- Born: 9 March 1940
- Died: 28 January 2023 (aged 82)
- Allegiance: United Kingdom
- Branch: Royal Marines
- Service years: 1956–1991
- Rank: Major-General
- Commands: British Forces Falkland Islands (1989–90) 42 Commando (1983–84)
- Conflicts: The Troubles Falklands War
- Awards: Officer of the Order of the British Empire

= Paul Stevenson (Royal Marines officer) =

British royal marine, pentathlete

Major-General Paul Timothy Stevenson, (9 March 1940 – 28 January 2023) was a Royal Marines officer who served as commander of the British Forces Falkand Islands, and commanded 42 Commando during The Troubles in Northern Ireland.

== Military career ==
Stevenson joined the Royal Marines Forces Volunteer Reserve in 1956 and was commissioned as a regular officer in November 1958. After completing training, he served two tours with 41 Commando in 1961. He then deployed with 45 Commando in Aden in 1962–63 as a troop commander, and served aboard HMS Mohawk from 1965 to 1968. During this time he deployed to the Gulf and Beira Patrol as well as Bermuda and the West Indies.

Stevenson became Parade Adjutant of the Royal Marine Depot, Deal from 1968 to 1971. Following this, he returned to 45 Commando for multiple deployments to Norway and South Armagh in Northern Ireland between 1972 and 1975. He then served as Amphibious Operations Officer (AOO) aboard HMS Bulwark from 1975 to 1976. He served as General Staff Officer (GSO2) Mountain and Arctic Warfare at Headquarters Commando Forces in Plymouth from 1976 to 1978, before spending two years on the directing staff at the Naval Staff College in Greenwich.

Following the Argentine invasion of the Falkland Islands in 1982, Stevenson served as GSO1 on the staff of Land Forces Falkland Islands during Operation Corporate. He presented the landing plan to the Prime Minister and War Cabinet, before later assisting with the negotiation of the Argentine surrender in Port Stanley. In 1983 Stevenson was appointed commanding officer of 42 Commando during deployment in Norway and then South Armagh (1984). He was mentioned in dispatches for his contributions and bravery in Northern Ireland.

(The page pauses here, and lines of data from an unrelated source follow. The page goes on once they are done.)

(* ===== verification/IdsUnique.v ===== *)
(** The ids the allocation gives: what an allocation is row by row, and that no id is given
    twice or reused.  Continues [Ids] and [Decomposer]. *)

From S2P Require Import Prelude PyValue Text Crypto Regex Sprints Ids Decomposer.
From Stdlib Require Import Ascii.
Local Open Scope Z_scope.

Module IdsUnique.
Import Ids Decomposer.

Lemma app_str_inj_r (p a b : string) : a +:+ p = b +:+ p → a = b.
Proof.
  revert b. induction a as [|c a IH]; intros [|d b] E; rewrite ?app_empty, ?app_cons in E.
  - done.
  - exfalso. apply (f_equal String.length) in E. cbn in E. rewrite length_app_str in E. lia.
  - exfalso. apply (f_equal String.length) in E. cbn in E. rewrite length_app_str in E. lia.
  - injection E as -> E. f_equal. by apply IH.
Qed.

(** * One loop of the allocation *)
Section Mint.
Context (prior : dict).

(** The ids a loop gives to the keys [hs]. *)
Fixpoint mint (p : string) (next : Z) (hs : list string) : list string :=
  match hs with
  | [] => []
  | h :: hs' => id_for prior h (p +:+ str_of_Z next) :: mint p (bump prior h next) hs'
  end.

(** No two keys of [prior] share an id, and none has the empty one. *)
Definition one_key : Prop := ∀ h h' id, dict_lookup h prior = Some id → dict_lookup h' prior = Some id → h = h'.
Definition no_empty : Prop := ∀ h id, dict_lookup h prior = Some id → id ≠ "".

Lemma max_index_ge0 p : 0 <= max_index prior p.
Proof.
  unfold max_index. set (f := fun (out : Z) '(_, sid) => match drop_prefix p sid with
    | None => out | Some rest => match int_of_str 10 (before "." rest) with Some n => Z.max out n | None => out end end).
  enough (H : ∀ l (z : Z), z <= fold_left f l z) by apply H.
  induction l as [|[h sid] l IH]; intros z; [done|]. cbn [fold_left]. etrans; [|apply IH]. subst f. cbn.
  destruct (drop_prefix p sid) as [r|]; [|done]. destruct (int_of_str 10 _); lia.
Qed.

Lemma before_digits s : all_chars is_digit s = true → before "." s = s.
Proof. intros H. unfold before. by rewrite cut_none by by apply digits_no_char. Qed.

Lemma drop_prefix_app p s : drop_prefix p (p +:+ s) = Some s.
Proof. induction p as [|c p IH]; [done|]. rewrite app_cons. cbn [drop_prefix]. by rewrite Ascii.eqb_refl. Qed.

(** A number above the largest of a prefix makes an id that is not there. *)
Lemma minted_is_new p k h : max_index prior p < k → dict_lookup h prior ≠ Some (p +:+ str_of_Z k).
Proof.
  intros Hk Hl. assert (Hin : In (h, p +:+ str_of_Z k) prior).
  { clear Hk. induction prior as [|[h1 v] d IH]; [done|]. cbn in Hl. destruct (String.eqb_spec h h1) as [->|]; [injection Hl as ->; by left|right; auto]. }
  pose proof (max_index_ge0 p) as H0. revert Hk. unfold max_index.
  set (f := fun (out : Z) '(_, sid) => match drop_prefix p sid with
    | None => out | Some rest => match int_of_str 10 (before "." rest) with Some n => Z.max out n | None => out end end).
  assert (Hmono : ∀ l (z : Z), z <= fold_left f l z).
  { induction l as [|[h1 sid] l IH]; intros z; [done|]. cbn [fold_left]. etrans; [|apply IH]. subst f. cbn.
    destruct (drop_prefix p sid) as [r|]; [|done]. destruct (int_of_str 10 _); lia. }
  assert (H : ∀ l z, In (h, p +:+ str_of_Z k) l → 0 <= k → k <= fold_left f l z).
  { induction l as [|x l IH]; intros z Hl' Hk0; [done|]. cbn [fold_left]. destruct Hl' as [->|Hl']; [|by apply IH].
    etrans; [|apply Hmono]. subst f. cbn [fst snd]. rewrite drop_prefix_app, before_digits by by apply str_of_Z_digits.
    rewrite int_of_str_str_of_Z by done. lia. }
  intros Hk. fold f in H0. specialize (H prior 0 Hin). unfold max_index in H0. fold f in H0. lia.
Qed.

(** An id of a loop is the one its key had, or a new one above [next]. *)
Lemma mint_cases p next hs x :
  no_empty → x ∈ mint p next hs →
  (∃ h, h ∈ hs ∧ dict_lookup h prior = Some x) ∨ (∃ k, next <= k ∧ x = p +:+ str_of_Z k).
Proof.
  intros Hne. revert next. induction hs as [|h hs IH]; intros next; [by intros ?%elem_of_nil|]. cbn [mint].
  intros [->|Hx]%elem_of_cons.
  - unfold id_for. destruct (dict_lookup h prior) as [id|] eqn:E; [|right; by exists next].
    destruct (String.eqb_spec id "") as [->|]; [by apply Hne in E|]. left. exists h. by split; [left|].
  - apply IH in Hx as [(h' & Hh & E)|(k & Hk & E)]; [left; exists h'; by split; [right|]|right; exists k].
    split; [|done]. unfold bump in Hk. destruct (dict_has h prior); lia.
Qed.

Lemma app_str_inj (p a b : string) : p +:+ a = p +:+ b → a = b.
Proof. induction p as [|c p IH]; [done|]. rewrite !app_cons. intros [= E]. auto. Qed.

Lemma mint_nodup p next hs :
  no_empty → one_key → max_index prior p < next → NoDup hs → NoDup (mint p next hs).
Proof.
  intros Hne Hone. revert next. induction hs as [|h hs IH]; intros next Hn Hnd; [constructor|]. cbn [mint].
  apply NoDup_cons in Hnd as [Hh Hnd]. constructor; [|apply IH; [|done]; unfold bump; destruct (dict_has h prior); lia].
  intros Hx. apply mint_cases in Hx; [|done]. pose proof (max_index_ge0 p) as H0. unfold id_for, bump, dict_has in Hx.
  destruct (dict_lookup h prior) as [id|] eqn:E.
  - destruct (String.eqb_spec id "") as [->|Hid]; [by apply Hne in E|].
    destruct Hx as [(h' & Hh' & E')|(k & Hk & ->)].
    + by rewrite (Hone h h' id E E') in Hh.
    + apply (minted_is_new p k h) in E; [done|lia].
  - destruct Hx as [(h' & Hh' & E')|(k & Hk & Ek)].
    + apply (minted_is_new p next h') in E'; [done|lia].
    + apply app_str_inj, str_of_Z_inj in Ek; lia.
Qed.

(** * Several loops *)

(** A prefix that does not end in a digit. *)
Definition ends_plain (p : string) : Prop := ∃ q c, p = q +:+ str1 c ∧ is_digit c = false.

Lemma plain_prefix_inj p p' a b :
  ends_plain p → ends_plain p' → all_chars is_digit a = true → all_chars is_digit b = true → p +:+ a = p' +:+ b → p = p'.
Proof.
  intros (q & c & -> & Hc) (q' & c' & -> & Hc') Ha Hb. rewrite !app_assoc_str, !app_str1.
  revert q'. induction q as [|d q IH]; intros [|d' q'] E; rewrite ?app_empty, ?app_cons in *.
  - by injection E as -> _.
  - injection E as -> ->. exfalso. rewrite all_chars_app in Ha. cbn in Ha. rewrite Hc', andb_false_r in Ha. done.
  - injection E as -> <-. exfalso. rewrite all_chars_app in Hb. cbn in Hb. rewrite Hc, andb_false_r in Hb. done.
  - injection E as -> E. f_equal. by apply IH.
Qed.

Definition group (g : string * list string) : list string := mint g.1 (max_index prior g.1 + 1) g.2.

Stevenson returned to Headquarters Commando forces as GSO1 from 1984 to 1985, and then attended the NATO Defence College in Rome in 1986. He was then appointed Director of Royal Marines Manning and Personnel Services. In 1989 he was promoted to major general and was appointed Commander British Forces Falkland Islands from 1989 to 1990. He retired from the Royal Marines in 1991.

== Sporting career ==
Stevenson competed in Modern Pentathlon while serving with the Royal Marines. He was Combined Services Champion, and was runner-up in the British Championships in 1962. Later he was team manager and reserve for the British Modern Pentathlon team in the 1964 Tokyo Olympics. He returned to the British team for the 1969 World Championships in Budapest. He competed in the British Biathlon and Cross-Country ski team, and was the team manager for the British Biathlon team in 1964–65. He competed in the 70-kilometre Oslo to Eidsvoll and 90-kilometre Vasaloppet ski marathons in Sweden during this period.

== Later life ==
After retiring from the Royal Marines, Stevenson became Clerk to the Worshipful Company of Carpenters.

He died on 28 January 2023.

== Honours ==
In 1975, Stevenson was appointed a Member of the Order of the British Empire (MBE), in recognition of his distinguished service in Northern Ireland. He was promoted to Officer of the Order of the British Empire (OBE) in the 1985 Birthday Honours in recognition of his command of 42 Commando.